START Input
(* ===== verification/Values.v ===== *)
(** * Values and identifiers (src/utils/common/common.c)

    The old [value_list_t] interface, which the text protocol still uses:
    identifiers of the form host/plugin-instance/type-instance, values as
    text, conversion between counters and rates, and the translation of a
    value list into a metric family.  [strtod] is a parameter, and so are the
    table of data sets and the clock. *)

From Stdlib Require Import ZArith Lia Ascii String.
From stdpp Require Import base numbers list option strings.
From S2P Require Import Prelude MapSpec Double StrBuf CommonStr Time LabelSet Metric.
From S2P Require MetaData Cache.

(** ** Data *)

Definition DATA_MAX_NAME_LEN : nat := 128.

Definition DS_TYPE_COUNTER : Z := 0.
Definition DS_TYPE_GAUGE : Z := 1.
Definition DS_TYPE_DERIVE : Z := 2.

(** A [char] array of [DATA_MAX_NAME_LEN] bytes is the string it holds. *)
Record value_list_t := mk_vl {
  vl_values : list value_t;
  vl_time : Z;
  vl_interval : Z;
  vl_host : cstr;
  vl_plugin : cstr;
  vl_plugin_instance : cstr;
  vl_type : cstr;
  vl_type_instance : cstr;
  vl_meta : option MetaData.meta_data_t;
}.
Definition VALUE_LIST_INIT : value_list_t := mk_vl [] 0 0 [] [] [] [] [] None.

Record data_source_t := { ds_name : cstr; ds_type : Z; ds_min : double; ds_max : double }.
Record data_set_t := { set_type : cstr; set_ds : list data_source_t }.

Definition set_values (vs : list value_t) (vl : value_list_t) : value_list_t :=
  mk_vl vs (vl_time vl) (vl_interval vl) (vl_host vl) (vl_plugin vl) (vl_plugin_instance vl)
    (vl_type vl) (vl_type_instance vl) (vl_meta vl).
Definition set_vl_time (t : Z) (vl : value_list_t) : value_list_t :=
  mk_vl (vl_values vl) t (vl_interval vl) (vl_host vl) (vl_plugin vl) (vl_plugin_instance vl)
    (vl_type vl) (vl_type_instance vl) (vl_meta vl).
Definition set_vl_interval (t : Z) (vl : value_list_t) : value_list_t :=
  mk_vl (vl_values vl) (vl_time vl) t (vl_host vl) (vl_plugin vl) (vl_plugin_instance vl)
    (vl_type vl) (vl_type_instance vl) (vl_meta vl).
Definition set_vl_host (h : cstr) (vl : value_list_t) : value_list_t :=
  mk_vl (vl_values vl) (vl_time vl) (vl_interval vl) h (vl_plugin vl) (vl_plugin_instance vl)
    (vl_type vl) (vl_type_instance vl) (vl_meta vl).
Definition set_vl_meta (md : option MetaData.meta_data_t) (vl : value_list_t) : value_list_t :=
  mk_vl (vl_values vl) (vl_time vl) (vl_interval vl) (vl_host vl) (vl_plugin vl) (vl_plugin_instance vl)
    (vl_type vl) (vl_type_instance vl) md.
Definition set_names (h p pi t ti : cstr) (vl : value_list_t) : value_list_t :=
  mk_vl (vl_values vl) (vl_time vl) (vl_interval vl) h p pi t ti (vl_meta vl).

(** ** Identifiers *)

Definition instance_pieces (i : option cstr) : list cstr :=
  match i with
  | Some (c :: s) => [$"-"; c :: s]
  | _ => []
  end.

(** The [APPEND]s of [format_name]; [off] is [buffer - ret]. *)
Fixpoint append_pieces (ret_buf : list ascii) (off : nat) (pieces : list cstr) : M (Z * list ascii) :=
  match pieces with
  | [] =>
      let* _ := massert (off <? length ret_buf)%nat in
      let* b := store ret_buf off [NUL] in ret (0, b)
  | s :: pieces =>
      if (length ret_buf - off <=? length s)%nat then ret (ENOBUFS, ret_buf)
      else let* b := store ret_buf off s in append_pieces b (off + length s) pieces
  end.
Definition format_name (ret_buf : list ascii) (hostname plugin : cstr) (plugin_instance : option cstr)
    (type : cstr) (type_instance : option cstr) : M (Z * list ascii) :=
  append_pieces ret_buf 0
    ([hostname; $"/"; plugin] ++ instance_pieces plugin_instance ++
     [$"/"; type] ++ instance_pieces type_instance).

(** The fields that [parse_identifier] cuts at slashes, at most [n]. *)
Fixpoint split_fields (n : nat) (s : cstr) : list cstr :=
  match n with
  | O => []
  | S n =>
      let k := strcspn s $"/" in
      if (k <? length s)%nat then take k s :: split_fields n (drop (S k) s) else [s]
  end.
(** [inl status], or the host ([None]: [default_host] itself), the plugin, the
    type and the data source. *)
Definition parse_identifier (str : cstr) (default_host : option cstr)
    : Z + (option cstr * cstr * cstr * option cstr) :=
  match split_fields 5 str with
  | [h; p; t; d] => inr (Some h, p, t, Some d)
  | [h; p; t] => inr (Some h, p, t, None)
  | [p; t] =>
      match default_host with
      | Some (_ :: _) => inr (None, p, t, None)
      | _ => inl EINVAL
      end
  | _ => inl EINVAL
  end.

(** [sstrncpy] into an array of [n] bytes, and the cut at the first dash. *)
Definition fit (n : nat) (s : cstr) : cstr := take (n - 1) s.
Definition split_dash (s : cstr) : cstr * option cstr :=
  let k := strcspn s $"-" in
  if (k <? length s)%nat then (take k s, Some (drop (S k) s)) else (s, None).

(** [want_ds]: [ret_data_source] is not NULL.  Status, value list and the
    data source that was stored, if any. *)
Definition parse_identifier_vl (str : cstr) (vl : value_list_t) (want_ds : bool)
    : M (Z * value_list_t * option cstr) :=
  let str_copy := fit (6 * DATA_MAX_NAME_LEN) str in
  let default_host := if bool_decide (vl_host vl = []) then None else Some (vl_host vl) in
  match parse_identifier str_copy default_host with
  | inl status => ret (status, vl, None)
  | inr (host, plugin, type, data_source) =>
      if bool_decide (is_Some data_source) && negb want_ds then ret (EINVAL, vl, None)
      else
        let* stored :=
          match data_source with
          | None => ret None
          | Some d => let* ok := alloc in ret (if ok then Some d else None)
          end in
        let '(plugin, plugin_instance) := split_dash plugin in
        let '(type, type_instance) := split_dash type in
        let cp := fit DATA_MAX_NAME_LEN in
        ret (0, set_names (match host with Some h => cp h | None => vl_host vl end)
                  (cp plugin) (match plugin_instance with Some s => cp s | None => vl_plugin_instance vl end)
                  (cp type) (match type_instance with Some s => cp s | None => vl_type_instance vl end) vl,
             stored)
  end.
END Input
> **About this task**
Copy out, exactly and alone, the lines of the entries above between the ones holding "ds_name : cstr;" and "Definition set_vl_time (t", inclusive.

> **Task result**
Record data_source_t := { ds_name : cstr; ds_type : Z; ds_min : double; ds_max : double }.
Record data_set_t := { set_type : cstr; set_ds : list data_source_t }.

Definition set_values (vs : list value_t) (vl : value_list_t) : value_list_t :=
  mk_vl vs (vl_time vl) (vl_interval vl) (vl_host vl) (vl_plugin vl) (vl_plugin_instance vl)
    (vl_type vl) (vl_type_instance vl) (vl_meta vl).
Definition set_vl_time (t : Z) (vl : value_list_t) : value_list_t :=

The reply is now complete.